The Serval-2 chip broadens Vitesse's access switch offerings, adding 10 Gigabit Ethernet (GbE) ports while near-tripling the switching capacity to 32 Gigabit; the Serval-2 has 2x10 GbE and 12 1GbE ports.
The device features Vitesse's service aware architecture (ViSAA) that supports Carrier Ethernet 2.0 (CE 2.0). "We have built a hardware layer into the Ethernet itself which understands and can provision services," says Uday Mudoi, product marketing director at Vitesse.
CE 2.0, developed by the Metro Ethernet Forum (MEF), is designed to address evolving service requirements. First equipment supporting the technology was certified in January 2013. What CE 2.0 does not do is detail how services are implemented, says Mudoi. Such implementations are the work of the ITU, IETF and IEEE standard bodies with protocols such as Muti-Protocol Label Switching (MPLS)/ MPLS-Transport Profile (MPLS-TP) and provider bridging (Q-in-Q). "There is a full set of Carrier Ethernet networking protocols which comes on top of CE 2.0," says Mudoi.
Serval-2 switch
The Serval-2 switch features include 256 Ethernet virtual connections, hierarchical quality of service (QoS), provider bridging, and MPLS/ MPLS-TP.

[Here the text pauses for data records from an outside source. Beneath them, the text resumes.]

(* ===== verification/Aead.v ===== *)
(** Authenticated encryption: the EVP_AEAD interface of crypto/fipsmodule/cipher/aead.cc.inc, and what
    its users rely on.

    An algorithm is a table of functions, a context an algorithm with its state and tag length. Buffers
    are values with an address, which the checks for overlapping buffers compare. A wrapper gives the
    answer of the function and the bytes it has written, which are zeros when it fails. *)
From S2P Require Import Prelude.
From S2P Require Import Internal.

Open Scope Z_scope.

Record EVP_AEAD := mk_aead {
  key_len : Z;
  nonce_len : Z;
  overhead : Z;
  max_tag_len : Z;
  seal_scatter_supports_extra_in : bool;
  (* key and tag length to the state and the tag length *)
  aead_init : option (list Z -> Z -> option (list Z * Z));
  aead_init_with_direction : list Z -> Z -> bool -> option (list Z * Z);
  (* state, tag length, room in the output, nonce, input, additional data *)
  aead_open : option (list Z -> Z -> Z -> list Z -> list Z -> list Z -> option (list Z));
  (* state, tag length, room for the tag, nonce, input, extra input, additional data *)
  aead_seal_scatter : list Z -> Z -> Z -> list Z -> list Z -> list Z -> list Z -> option (list Z * list Z);
  (* state, tag length, nonce, input, tag, additional data *)
  aead_open_gather : option (list Z -> Z -> list Z -> list Z -> list Z -> list Z -> option (list Z));
  aead_tag_len : option (list Z -> Z -> Z -> Z -> Z);
}.

Record EVP_AEAD_CTX := mk_aead_ctx { aead : EVP_AEAD; state : list Z; tag_len : Z }.

Definition zero_bytes (n : Z) : list Z := repeat 0 (Z.to_nat n).

Section Aead.
Context `{P : Platform}.

Definition EVP_AEAD_CTX_init_with_direction (a : EVP_AEAD) (key : list Z) (tag_len : Z) (dir : bool) : option EVP_AEAD_CTX :=
  if negb (len key =? key_len a) then None else
  match (match aead_init a with Some init => init key tag_len | None => aead_init_with_direction a key tag_len dir end) with
  | Some (st, n) => Some (mk_aead_ctx a st n)
  | None => None
  end.

(** [false] is evp_aead_open. *)
Definition EVP_AEAD_CTX_init (a : EVP_AEAD) (key : list Z) (tag_len : Z) : option EVP_AEAD_CTX :=
  match aead_init a with
  | None => None
  | Some _ => EVP_AEAD_CTX_init_with_direction a key tag_len false
  end.

Definition check_alias (inp in_len out out_len : Z) : bool :=
  if negb (buffers_alias inp in_len out out_len) then true else inp =? out.

Definition EVP_AEAD_CTX_seal_scatter (ctx : EVP_AEAD_CTX) (out out_tag max_out_tag_len : Z) (nonce : list Z) (in_ : Z) (inp extra_in ad : list Z)
    : bool * (list Z * list Z) :=
  let error := (false, (zero_bytes (len inp), zero_bytes max_out_tag_len)) in
  if negb (check_alias in_ (len inp) out (len inp)) || buffers_alias out (len inp) out_tag max_out_tag_len ||
     buffers_alias in_ (len inp) out_tag max_out_tag_len then error else
  if negb (seal_scatter_supports_extra_in (aead ctx)) && negb (len extra_in =? 0) then error else
  match aead_seal_scatter (aead ctx) (state ctx) (tag_len ctx) max_out_tag_len nonce inp extra_in ad with
  | Some r => (true, r)
  | None => error
  end.

Definition EVP_AEAD_CTX_seal (ctx : EVP_AEAD_CTX) (out max_out_len : Z) (nonce : list Z) (in_ : Z) (inp ad : list Z) : bool * list Z :=
  let error := (false, zero_bytes max_out_len) in
  if wrap size_bits (len inp + overhead (aead ctx)) <? len inp then error else
  if max_out_len <? len inp then error else
  if negb (check_alias in_ (len inp) out max_out_len) then error else
  match aead_seal_scatter (aead ctx) (state ctx) (tag_len ctx) (max_out_len - len inp) nonce inp [] ad with
  | Some (o, t) => (true, o ++ t)
  | None => error
  end.

Definition EVP_AEAD_CTX_open_gather (ctx : EVP_AEAD_CTX) (out : Z) (nonce : list Z) (in_ : Z) (inp in_tag ad : list Z) : bool * list Z :=
  let error := (false, zero_bytes (len inp)) in
  if negb (check_alias in_ (len inp) out (len inp)) then error else
  match aead_open_gather (aead ctx) with
  | None => error
  | Some open_gather =>
    match open_gather (state ctx) (tag_len ctx) nonce inp in_tag ad with
    | Some o => (true, o)
    | None => error
    end
  end.

(** [None] is the failed assertion on the tag length. *)
Definition EVP_AEAD_CTX_open (ctx : EVP_AEAD_CTX) (out max_out_len : Z) (nonce : list Z) (in_ : Z) (inp ad : list Z) : option (bool * list Z) :=
  let error := (false, zero_bytes max_out_len) in
  if negb (check_alias in_ (len inp) out max_out_len) then Some error else
  match aead_open (aead ctx) with
  | Some open => Some (match open (state ctx) (tag_len ctx) max_out_len nonce inp ad with Some o => (true, o) | None => error end)
  | None =>
    if tag_len ctx =? 0 then None else
    if len inp <? tag_len ctx then Some error else
    let plaintext_len := len inp - tag_len ctx in
    if max_out_len <? plaintext_len then Some error else
    let '(ok, o) := EVP_AEAD_CTX_open_gather ctx out nonce in_ (ztake plaintext_len inp) (zdrop plaintext_len inp) ad in
    Some (if (ok : bool) then (true, o) else error)
  end.

(** The outer [None] is the failed assertion, the inner one the return value 0. *)
Definition EVP_AEAD_CTX_tag_len (ctx : EVP_AEAD_CTX) (in_len extra_in_len : Z) : option (option Z) :=
  if negb (seal_scatter_supports_extra_in (aead ctx) || (extra_in_len =? 0)) then None else
  match aead_tag_len (aead ctx) with
  | Some f => Some (Some (f (state ctx) (tag_len ctx) in_len extra_in_len))
  | None => Some (if wrap size_bits (extra_in_len + tag_len ctx) <? extra_in_len then None else Some (extra_in_len + tag_len ctx))
  end.

(** ** What users rely on *)

(** Two contexts for the same key, one to seal and one to open. Inputs of the size of a record are
    sealed, to outputs of the length the interface announces, and what was sealed is opened. *)
Class AeadPair (seal open : EVP_AEAD_CTX) := {
  pair_aead : aead open = aead seal;
  pair_overhead : 0 <= overhead (aead seal) < 256;
  pair_tag_len : forall n e, 0 <= n < 2 ^ 17 -> 0 <= e <= 1 -> (seal_scatter_supports_extra_in (aead seal) = true \/ e = 0) ->
    exists t, EVP_AEAD_CTX_tag_len seal n e = Some (Some t) /\ e <= t <= e + overhead (aead seal);
  pair_seal : forall nonce inp extra ad room t, bytes nonce -> bytes inp -> bytes extra -> bytes ad ->
    len nonce = nonce_len (aead seal) -> len inp < 2 ^ 17 -> len extra <= 1 -> len ad < 2 ^ 17 ->
    (seal_scatter_supports_extra_in (aead seal) = true \/ extra = []) ->
    EVP_AEAD_CTX_tag_len seal (len inp) (len extra) = Some (Some t) -> t <= room < 2 ^ 17 ->
    exists o s, aead_seal_scatter (aead seal) (state seal) (tag_len seal) room nonce inp extra ad = Some (o, s) /\
      len o = len inp /\ len s = t /\ bytes o /\ bytes s /\
      forall in_, EVP_AEAD_CTX_open open in_ (len (o ++ s)) nonce in_ (o ++ s) ad = Some (true, inp ++ extra);
}.

Lemma check_alias_same a n m : check_alias a n a m = true.
Proof. unfold check_alias. rewrite Z.eqb_refl. by destruct (negb _). Qed.

End Aead.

An Ethernet Virtual Connection (EVC) is a logical representation of an Ethernet service, says Vitesse, a connection that an enterprise, data center or cell site uses to send traffic over the WAN.
Multiple EVCs can run on the same physical interface and can be point-to-point, point-to-multipoint, or multipoint-to-multipoint. Each EVC can have a bandwidth profile that specifies the committed information rate (CIR) and excess information rate (EIR) of the traffic transmitted to, or received from, the Ethernet service provider’s network.
The EVC also supports one or more classes of service and measurable QoS performance metrics. Such metrics include frame delay - latency - and frame loss to meet a particular application performance requirements.
The Serval-2 supports 256x8 class of service (CoS) EVCs, equivalent to over 4,000 bi-directional Ethernet services, says Mudoi.
The Serval-2 also supports per-EVC hierarchical queuing. It allows for 256 bi-directional EVCs with policing, statistics, and QoS guarantees for each CoS and EVC. Hierarchical QoS also enables a mix of any strict or byte-accurate weighting within the EVC, and supports the MEF's dual leaky bucket (DLB) algorithm that shapes traffic per-EVC and per-port.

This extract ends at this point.